This article was originally published in Pregnancy Help News March 16, 2022 and is reprinted here with permission.
As countries like Iceland boast of eradicating Down syndrome based upon encouraged elimination of 100% of unborn babies diagnosed with Downs following mass prenatal screenings, many U.S. states are moving to protect vulnerable unborn lives. West Virginia is the latest state to try to put an end to such discriminatory abortions.
On March 12 the West Virginia legislature rushed to pass pro-life legislation as lawmakers convened for the last day of the 2022 session, approving and sending SB 468 to the governor’s desk in hopes of protecting babies with adverse prenatal diagnoses.
SB 468 is known as the “Unborn Child with Down Syndrome Protection and Education Act,” but the bill would protect babies with other disabilities as well.
Breakdown of the law
SB 468 prohibits abortion if the mother is seeking the procedure because of the baby’s disability, including but not limited to Down syndrome. The legislation specifically outlines that “‘because of a disability’ means on account of the presence or presumed presence of a genetic, physical, emotional, or intellectual disability or diagnosis in the unborn human being including, but not limited to, chromosomal disorders or morphological malformations occurring as the result of atypical gene expressions.”
The only exceptions in the law are abortions performed in the case of a medical emergency or if the unborn child has “a life-threatening physical condition that, in reasonable medical judgment, regardless of the provision of life-saving medical treatment, is incompatible with life outside the womb.”
The legislation requires the physician to submit a statement from the mother confirming that the reason for the abortion is not because of a disability.
Additionally, the bill requires that upon administering any prenatal test for any “physical, emotional or intellectual disability or diagnosis” and presenting a positive test result to the parents, that a healthcare practitioner must also provide the expectant or new parent with “up-to-date, evidence-based” educational information “that has been reviewed by medical experts and any national disability rights organizations” on fetal disabilities.
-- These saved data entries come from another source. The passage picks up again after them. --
(** Index 1 and index 10, and index 1 and index -1. *)
Lemma unique_ids_distinct_witness :
  channel_unique_id "FB1" 1 ≠ channel_unique_id "FB1" 10
  ∧ channel_unique_id "FB1" 1 ≠ channel_unique_id "FB1" (-1).
Proof.
  split.
  - apply (unique_ids_distinct "FB1" 1 10). lia.
  - apply (unique_ids_distinct "FB1" 1 (-1)). lia.
Defined.

Lemma pretty_N_go_length (x : N) (s : string) :
  (String.length s ≤ String.length (pretty_N_go x s))%nat.
Proof.
  revert s. induction (N.lt_wf_0 x) as [x _ IH]; intros s.
  destruct (decide (0 < x)%N) as [Hx|Hx].
  - rewrite pretty_N_go_step by done.
    etrans; [|apply IH; by apply N.div_lt]. simpl. lia.
  - assert (x = 0%N) as -> by lia. by rewrite pretty_N_go_0.
Qed.

Lemma pretty_pos_length (p : positive) :
  (1 ≤ String.length (pretty (Z.pos p)))%nat
  ∧ (10 ≤ Z.pos p → (2 ≤ String.length (pretty (Z.pos p)))%nat)
  ∧ (100 ≤ Z.pos p → (3 ≤ String.length (pretty (Z.pos p)))%nat).
Proof.
  unfold pretty, pretty_Z, pretty, pretty_positive, pretty, pretty_N.
  rewrite decide_False by done.
  rewrite pretty_N_go_step by lia.
  split; [|split].
  - etrans; [|apply pretty_N_go_length]. simpl. lia.
  - intros Hp. rewrite pretty_N_go_step.
    + etrans; [|apply pretty_N_go_length]. simpl. lia.
    + apply N.div_str_pos. lia.
  - intros Hp.
    assert (10 ≤ N.pos p `div` 10)%N as Hq.
    { apply N.div_le_lower_bound; lia. }
    rewrite pretty_N_go_step by lia.
    rewrite pretty_N_go_step.
    + etrans; [|apply pretty_N_go_length]. simpl. lia.
    + apply N.div_str_pos. lia.
Qed.

(** X11: a formatted channel index has at least two characters, and exactly
    two for the indices from -9 to 99 and no others: from 100 on, and from
    -10 down, the key of a channel is longer than the two-digit form. *)
Theorem format_02_length (n : Z) :
  (2 ≤ String.length (format_02 n))%nat
  ∧ (String.length (format_02 n) = 2%nat ↔ -9 ≤ n ≤ 99).
Proof.
  destruct (decide (0 ≤ n ≤ 99)) as [Hn|Hn].
  { rewrite format_02_two_digits by done. simpl. split; [lia|]. split; [lia|done]. }
  destruct n as [|p|p]; [lia| |].
  - destruct (pretty_pos_length p) as (_ & _ & Hlen).
    unfold format_02. rewrite bool_decide_eq_false_2 by lia.
    specialize (Hlen ltac:(lia)). split; [lia|]. split; lia.
  - unfold format_02. rewrite bool_decide_eq_false_2 by lia.
    rewrite pretty_neg_head.
    destruct (pretty_pos_length p) as (Hone & Htwo & _).
    change (pretty p) with (pretty (Z.pos p)). simpl String.length.
    split; [lia|]. split.
    + intros Hlen. destruct (decide (10 ≤ Z.pos p)) as [Hp|Hp]; [|lia].
      specialize (Htwo Hp). lia.
    + intros Hsmall.
      assert (p = 1 ∨ p = 2 ∨ p = 3 ∨ p = 4 ∨ p = 5 ∨ p = 6 ∨ p = 7
              ∨ p = 8 ∨ p = 9)%positive as Hcases by lia.
      repeat (destruct Hcases as [->|Hcases]; [done|]). by subst.
Qed.

(** X12: what the update method makes of the outcome of the fetch, the
    fetched records being well formed. A fetched list comes back as its
    projection, and a snapshot comes back in no other case. The API client's
    authentication error becomes [ConfigEntryAuthFailed]; its other error
    becomes [UpdateFailed] with the message Error communicating with API
    followed by the error's text; every other exception of the fetch, a
    timeout or a network error among them, passes through as it is. So no
    exception of the API client ever leaves the update method. *)
Theorem async_update_data_outcomes (fetched : result (list RawDevice)) :
  (∀ devs, fetched = Ok devs → async_update_data fetched = Ok (project devs))
  ∧ (∀ snap, async_update_data fetched = Ok snap →
       ∃ devs, fetched = Ok devs ∧ snap = project devs)
  ∧ (fetched = Raise FireboardApiAuthError →
     async_update_data fetched = Raise ConfigEntryAuthFailed)
  ∧ (∀ err, fetched = Raise (FireboardApiError err) →
       async_update_data fetched
       = Raise (UpdateFailed ("Error communicating with API: " +:+ err)))
  ∧ (∀ e, fetched = Raise e → e ≠ FireboardApiAuthError →
       (∀ err, e ≠ FireboardApiError err) →
       async_update_data fetched = Raise e)
  ∧ async_update_data fetched ≠ Raise FireboardApiAuthError
  ∧ ∀ err, async_update_data fetched ≠ Raise (FireboardApiError err).
Proof.
  split; [by intros devs ->|]. split.
  { destruct fetched as [devs|[]]; simpl; intros snap Heq; try discriminate Heq.
    injection Heq as <-. by exists devs. }
  split; [by intros ->|]. split; [by intros err ->|]. split.
  { intros e -> Hauth Hapi. destruct e; try done. by destruct (Hapi err). }
  split.
  - by destruct fetched as [devs|[]].
  - intros err. by destruct fetched as [devs|[]].
Qed.

(** * The registry of API clients *)

Section registry.
Import fboard.
Implicit Types (hass : gmap string (gmap string FireboardAPI)).
Implicit Types (entry : ConfigEntry).

Lemma setup_inv hass entry hd b :
  fboard.async_setup_entry hass entry = Ok (hd, b) →
  ∃ email password,
    fboard.data entry !! CONF_EMAIL = Some email
    ∧ fboard.data entry !! CONF_PASSWORD = Some password
    ∧ b = true
    ∧ hd = <[DOMAIN := {[ entry_id entry := {| api_email := email;
                                                api_password := password |} ]}]> hass.
Proof.
  unfold fboard.async_setup_entry, getitem. intros Hsetup.
  destruct (fboard.data entry !! CONF_EMAIL) as [email|]; [|done].
  destruct (fboard.data entry !! CONF_PASSWORD) as [password|]; [|done].
  simpl in Hsetup. rewrite lookup_insert_eq in Hsetup. simpl in Hsetup.
  injection Hsetup as <- <-. exists email, password.
  by rewrite insert_insert_eq, insert_empty.
Qed.

Lemma api_client_lookup hass entry registry :
  hass !! DOMAIN = Some registry →
  api_client hass entry = getitem registry (entry_id entry).
Proof. intros Hreg. unfold api_client, getitem. by rewrite Hreg. Qed.
End registry.

(** X13: setting up an entry needs the email and the password in the
    entry's data, and fails with the [KeyError] of the first one missing.
    With both it returns [True]; afterwards the sensor platform finds under
    the entry's id a client made with exactly these credentials, the
    registry holds this one client and no other, and the rest of
    [hass.data] is as before. *)
Theorem fboard_setup_outcome (hass : gmap string (gmap string fboard.FireboardAPI))
    (entry : fboard.ConfigEntry) :
  match fboard.data entry !! fboard.CONF_EMAIL,
        fboard.data entry !! fboard.CONF_PASSWORD with
  | Some email, Some password =>
      let client := {| fboard.api_email := email;
                       fboard.api_password := password |} in
      ∃ hd, fboard.async_setup_entry hass entry = Ok (hd, true)
        ∧ fboard.api_client hd entry = Ok client
        ∧ hd !! fboard.DOMAIN = Some {[ fboard.entry_id entry := client ]}
        ∧ ∀ key, key ≠ fboard.DOMAIN → hd !! key = hass !! key
  | None, _ =>
      fboard.async_setup_entry hass entry = Raise (KeyError fboard.CONF_EMAIL)
  | Some _, None =>
      fboard.async_setup_entry hass entry = Raise (KeyError fboard.CONF_PASSWORD)
  end.
Proof.
  unfold fboard.async_setup_entry, getitem.
  destruct (fboard.data entry !! fboard.CONF_EMAIL) as [email|]; [|done].
  destruct (fboard.data entry !! fboard.CONF_PASSWORD) as [password|]; [|done].
  simpl. rewrite lookup_insert_eq. simpl. eexists. split; [done|].
  rewrite insert_insert_eq, insert_empty. split; [|split].
  - rewrite (api_client_lookup _ _ _ (lookup_insert_eq _ _ _)).
    unfold getitem. by rewrite lookup_singleton_eq.
  - by rewrite lookup_insert_eq.
  - intros key Hkey. by rewrite lookup_insert_ne.
Qed.

(** X14: setting up a second entry starts the registry afresh: the client
    of the entry set up before is gone, so both the sensor platform's
    lookup for the first entry and the unloading of the first entry fail
    with the [KeyError] of its id, while the second entry has its client. *)
Theorem fboard_setup_discards
    (hass hd1 hd2 : gmap string (gmap string fboard.FireboardAPI))
    (first second : fboard.ConfigEntry) (b1 b2 : bool) :
  fboard.async_setup_entry hass first = Ok (hd1, b1) →
  fboard.async_setup_entry hd1 second = Ok (hd2, b2) →
  fboard.entry_id first ≠ fboard.entry_id second →
  fboard.api_client hd2 first = Raise (KeyError (fboard.entry_id first))
  ∧ fboard.async_unload_entry hd2 first true
    = Raise (KeyError (fboard.entry_id first))
  ∧ ∃ client, fboard.api_client hd2 second = Ok client.
Proof.
  intros _ (email & password & _ & _ & _ & ->)%setup_inv Hne.
  split; [|split].
  - rewrite (api_client_lookup _ _ _ (lookup_insert_eq _ _ _)).
    unfold getitem. by rewrite lookup_singleton_ne.
  - unfold fboard.async_unload_entry, getitem. rewrite lookup_insert_eq. simpl.
    unfold pop. by rewrite lookup_singleton_ne.
  - rewrite (api_client_lookup _ _ _ (lookup_insert_eq _ _ _)).
    unfold getitem. rewrite lookup_singleton_eq. by eexists.
Qed.

Lemma fboard_setup_discards_witness :
  ∃ hd2, (hd1 ← fboard.async_setup_entry ∅ entry_a;
          fboard.async_setup_entry hd1.1 entry_b) = Ok (hd2, true)
    ∧ fboard.api_client hd2 entry_a = Raise (KeyError "a1").
Proof.
  destruct (fboard.async_setup_entry ∅ entry_a) as [[hd1 b1]|] eqn:Hfirst;
    [|discriminate Hfirst].
  destruct (fboard.async_setup_entry hd1 entry_b) as [[hd2 b2]|] eqn:Hsecond.
  - destruct (fboard_setup_discards ∅ hd1 hd2 entry_a entry_b b1 b2 Hfirst Hsecond)
      as (Hgone & _ & _); [done|].
    exists hd2. split; [|exact Hgone]. simpl. rewrite Hsecond.
    by apply setup_inv in Hsecond as (email & password & _ & _ & -> & _).
  - apply setup_inv in Hfirst as (email & password & _ & _ & _ & ->).
    discriminate Hsecond.
Defined.

(** X15: unloading an entry whose client is in the registry removes that
    client and no other: afterwards the lookup for the entry fails with the
    [KeyError] of its id, and so does unloading it once more, while the
    clients of all other entries are found as before. When the platforms
    did not unload, nothing changes and [False] is returned. *)
Theorem fboard_unload (hass : gmap string (gmap string fboard.FireboardAPI))
    (entry : fboard.ConfigEntry) (client : fboard.FireboardAPI) :
  fboard.api_client hass entry = Ok client →
  fboard.async_unload_entry hass entry false = Ok (hass, false)
  ∧ ∃ hd, fboard.async_unload_entry hass entry true = Ok (hd, true)
      ∧ fboard.api_client hd entry = Raise (KeyError (fboard.entry_id entry))
      ∧ fboard.async_unload_entry hd entry true
        = Raise (KeyError (fboard.entry_id entry))
      ∧ ∀ other, fboard.entry_id other ≠ fboard.entry_id entry →
          fboard.api_client hd other = fboard.api_client hass other.
Proof.
  unfold fboard.api_client at 1, getitem. intros Hclient.
  destruct (hass !! fboard.DOMAIN) as [registry|] eqn:Hreg; [|done].
  simpl in Hclient.
  destruct (registry !! fboard.entry_id entry) as [c|] eqn:Hentry; [|done].
  split; [done|]. eexists. split.
  { unfold fboard.async_unload_entry, getitem, pop. rewrite Hreg. simpl.
    by rewrite Hentry. }
  simpl. split; [|split].
  - rewrite (api_client_lookup _ _ _ (lookup_insert_eq _ _ _)).
    unfold getitem. by rewrite lookup_delete_eq.
  - unfold fboard.async_unload_entry, getitem, pop. rewrite lookup_insert_eq.
    simpl. by rewrite lookup_delete_eq.
  - intros other Hother.
    rewrite (api_client_lookup _ _ _ (lookup_insert_eq _ _ _)).
    rewrite (api_client_lookup _ _ _ Hreg).
    unfold getitem. by rewrite lookup_delete_ne.
Qed.

(** An entry set up and then unloaded. *)
Lemma fboard_unload_witness :
  ∃ hd, (hd1 ← fboard.async_setup_entry ∅ entry_a;
         fboard.async_unload_entry hd1.1 entry_a true) = Ok (hd, true)
    ∧ fboard.api_client hd entry_a = Raise (KeyError "a1").
Proof.
  destruct (fboard.async_setup_entry ∅ entry_a) as [[hd1 b1]|] eqn:Hfirst;
    [|discriminate Hfirst].
  apply setup_inv in Hfirst as (email & password & _ & _ & _ & ->).
  destruct (fboard_unload
              (<[fboard.DOMAIN := {[ fboard.entry_id entry_a :=
                   {| fboard.api_email := email;
                      fboard.api_password := password |} ]}]> ∅)
              entry_a
              {| fboard.api_email := email; fboard.api_password := password |})
    as (_ & hd & Hunload & Hgone & _).
  - rewrite (api_client_lookup _ _ _ (lookup_insert_eq _ _ _)).
    unfold getitem. by rewrite lookup_singleton_eq.
  - exists hd. split; [exact Hunload|exact Hgone].
Defined.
This information includes but is not limited to:
1. Physical, developmental, educational, and psychosocial outcomes;
2. Life expectancy;
3. Clinical course;
4. Intellectual and functional development;
5. Treatment options
6. Contact information regarding first call programs and support services, including Information hotlines specific to any in-utero fetal disabilities or conditions; relevant resource centers or clearinghouses; national and local disability rights organizations; and education and support programs.
If found in violation of the law, a physician will have their medical license revoked or suspended. Additionally, if a physician submits a false statement report, they are subject to a civil penalty or fine determined by the West Virginia Board of Medicine.
Under a “severability” code, it is also noted that if only part of the legislation is found to be constitutionally enforceable that section of the bill can be enforced alone.
The need for the bill
“This is about science and morality, “State Delegate Kayla Kessinger, R-Fayette said, speaking in favor of the legislation. “It’s about when does life begin and whether or not it has value. Those are the only two questions you have to ask yourself. Do you believe life is present in the womb and do you believe it has value?”
Currently, West Virginia bans abortions after 20 weeks and there is only one abortion facility in the state. However, despite the idea that discriminatory abortions only happen in other countries such as Iceland, Finland, France, and Denmark, it is estimated the abortion rate for babies in the United States diagnosed with Down syndrome is up to 67%. This statistic makes legislation such as SB 468 crucial to not only help protect babies with disabilities but also protect mothers from being pressured to abort based on disability which unfortunately happens often across the globe.
Since the West Virginia legislature passed SB 468 Saturday in a 81-17 vote, the bill now heads to Governor Jim Justice’s desk. The Republican governor has signed pro-life legislation in the past so it is expected he will also approve SB 468.
In March 2020, when signing the Born-Alive Abortion Survivors Protection Act, Justice stated, that “every human life, born or unborn, is precious and truly a gift from God” and “if I had my way, I would stand up here and say I stand for life in all cases, all the time.”
If the governor signs the Unborn Child with Down Syndrome Protection and Education Act, the law will go into effect on July 1, 2022. West Virginia will also join six other states in protecting babies with Down syndrome including Indiana, Ohio,1 North Dakota, Louisiana, Kentucky, and more recently, Missouri and South Dakota.
UPDATE: On March 21, 2022, otherwise known as World Down Syndrome Day, Governor Jim Justice signed this bill into law. As stated above, the law will go into effect July 1, 2022.